Паж молча поклонился и прошел вперед. Филипп и Бланка последовали за ним.
– Так в чем же я не изменился? – спросил Филипп.
– Вы остались таким же настойчивым и бесцеремонным нахалом, каким были всегда.
– Что за слова, Бланка? Вы меня обижаете. Какой же я нахал?
– Как это какой? Самый обыкновенный... Впрочем, нет, необыкновенный. Вы нахал, каких мало.
– Ну, если на то пошло, вы тоже не промах.
– Я?!
– А разве нет? Когда некая знатная дама говорит «милый» своему любовнику в присутствии дяди своего мужа – как прикажете это называть? Ярчайшим образцом застенчивости?

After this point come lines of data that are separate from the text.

(** The event as the struct [pldm_sensor_event_data]. *)
Definition sensor_event_bytes (p : pldm_event_pkt) : list Z :=
  le_bytes 2 (pe_id p) ++ [pe_ext_class p] ++ pe_event_data p.

(** The PlatformEventMessage command for the event. *)
Definition event_message (ext : mctp_ext_params) (now : Z) (p : pldm_event_pkt) : pldm_msg :=
  monitor_msg ext PLDM_MONITOR_CMD_CODE_PLATFORM_EVENT_MESSAGE
    ([1; tid; PLDM_SENSOR_EVENT] ++ (sensor_event_bytes p ++ zeros (13 - zlen (pe_event_data p)))
     ++ le_bytes 4 now) sizeof_event_message_req.

(** Does the terminus send the event? *)
Definition event_valid (p : pldm_event_pkt) : bool :=
  (pe_event_class p =? PLDM_SENSOR_EVENT)
  && (fst (pldm_encode_sensor_event_data (pe_id p) (pe_ext_class p) (pe_event_data p)) =? PLDM_SUCCESS).

(** The events of which the queue has room for the data, but for the effecter events of the right
    size, which are written past the end of a struct ([effecter_event_overrun]). *)
Definition event_safe (p : pldm_event_pkt) : Prop :=
  zlen (pe_event_data p) <= PLDM_MONITOR_EVENT_DATA_SIZE_MAX /\
  (pe_event_class p = PLDM_EFFECTER_EVENT -> pe_ext_class p = PLDM_EFFECTER_OP_STATE -> zlen (pe_event_data p) <> 2).

(** A read comes to an end, or it waits for ever ([pldm_read_outcome]). *)
Definition read_defined : Prop := forall inst msg rbuf n, read inst msg rbuf n <> None.
Definition read_blocks (m : Z * pldm_msg) : Prop :=
  read (fst m) (snd m) [PLDM_ERROR; stack] sizeof_event_message_resp = Some ReadBlocked.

Бланка смущенно опустила глаза и ничего не ответила. Остаток пути они прошли молча. Филипп нежно мял ее руку в своей руке, а она уже не пыталась вырваться.
Покои Бланки находились в той же северной башне, только на верхнем уровне, рядом с покоями Маргариты, Елены и Жоанны. У ее двери паж остановился, ожидая дальнейших распоряжений.

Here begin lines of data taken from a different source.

Lemma pdr_walk_from pst st inst ext id l :
  0 <= id < 32 -> pdr_serves P (mo_pdrs st) l -> 0 <= NUMERIC_PDR_SIZE P <= 496 ->
  Forall (fun r => 0 < zlen r <= 496) l ->
  forall k h, l = take h l ++ k -> k <> [] ->
  pdr_walk (length k) (ask pst st inst ext) id (Z.of_nat h) = Some (sent_record <$> k).
Proof using.
  intros Hid Hs Hn Hf k. induction k as [|r k IH]; intros h El Hk; [done|].
  assert (Hh : h = length (take h l)).
  { rewrite length_take. assert (h <= length l)%nat; [|lia].
    destruct (decide (h <= length l)%nat); [done|]. rewrite take_ge in El by lia.
    apply (f_equal length) in El. rewrite length_app in El. cbn in El. lia. }
  assert (Er : l !! h = Some r).
  { rewrite El, lookup_app_r by lia. by rewrite <- Hh, Nat.sub_diag. }
  pose proof (Forall_lookup_1 _ _ _ _ Hf Er) as Hr. cbv beta in Hr. pose proof (ps_small _ _ _ Hs) as Hsm.
  cbn [length pdr_walk]. rewrite (get_pdr_answer pst st inst ext id l (Z.of_nat h) r); try done; [|lia|by rewrite Nat2Z.id].
  cbn [mbind option_bind].
  assert (Hll : zlen l = Z.of_nat h + 1 + zlen k).
  { rewrite El at 1. unfold zlen. rewrite length_app, <- Hh. cbn. lia. }
  set (next := if zlen l <=? Z.of_nat h + 1 then 0 else Z.of_nat h + 1).
  assert (Hnext : 0 <= next < 4294967296) by (subst next; case_bools; lia).
  destruct (get_pdr_reply_fields id next r Hnext ltac:(lia) Hn) as (F1 & F2 & F3 & F4 & F5).
  rewrite F1, F2, F3, F4, F5. change (negb (PLDM_SUCCESS =? PLDM_SUCCESS)) with false. cbn [orb].
  destruct (Z.ltb_spec (16 + NUMERIC_PDR_SIZE P) 16); [lia|]. cbv zeta. subst next.
  change (zlen r, take (Z.to_nat (NUMERIC_PDR_SIZE P)) r) with (sent_record r).
  destruct k as [|r' k].
  - destruct (Z.leb_spec (zlen l) (Z.of_nat h + 1)); [done|]. rewrite zlen_nil in Hll. lia.
  - rewrite zlen_cons in Hll. pose proof (zlen_nonneg k).
    destruct (Z.leb_spec (zlen l) (Z.of_nat h + 1)); [lia|]. destruct (Z.eqb_spec (Z.of_nat h + 1) 0); [lia|].
    replace (Z.of_nat h + 1) with (Z.of_nat (S h)) by lia. rewrite IH; [done| |done].
    rewrite (take_S_r l h r Er), <- app_assoc. exact El.
Qed.
End dispatch.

– Ступай, – сказал ему Филипп. – Ты свободен.
– Э нет, любезный! – сразу всполошилась Бланка. – Постой. Ты должен проводить господина принца.
– Это излишне, – возразил Филипп. – Я сам найду дорогу. Ступай, парень.
– Нет, постой!
– Можешь идти, я сказал.
– А я говорю: постой!
Паж не двигался с места и лишь одурело таращился на препиравшихся господ.
– Так мне можно идти или еще подождать? – наконец не выдержал он.
– Ступай, – ответил Филипп, а после очередного «Нет, постой!» Бланки, быстро повернулся к ней: – А как же насчет того, чтобы посидеть вместе, поболтать?
– У меня не то настроение, Филипп.
– Так будет то. Я мигом подниму ваше настроение.
Бланка отрицательно покачала головой.
– Об этом и речи быть не может. Пожалуйста, уходите.
Филипп изобразил на своем лице выражение глубочайшего замешательства.
– Ах да, понимаю, понимаю. И прошу простить мою недогадливость.
Бланка недоуменно взглянула на него, подозревая какой-то подвох:
– О чем вы? Я не...
– Ну все, замнем это дело. Ееще раз прошу простить меня. Примите во внимание, что сегодня я перебрал. Я спьяну увязался за вами, не сообразив, что вы всего лишь хотели отлучиться на пару минут. Конечно, я подожду вас здесь.
Щеки Бланки вспыхнули густым румянцем. Она рывком распахнула дверь и гневно выкрикнула:
– Ну, проходите! И будьте вы прокляты...
С самодовольной ухмылкой Филипп отвесил ей шутливый поклон.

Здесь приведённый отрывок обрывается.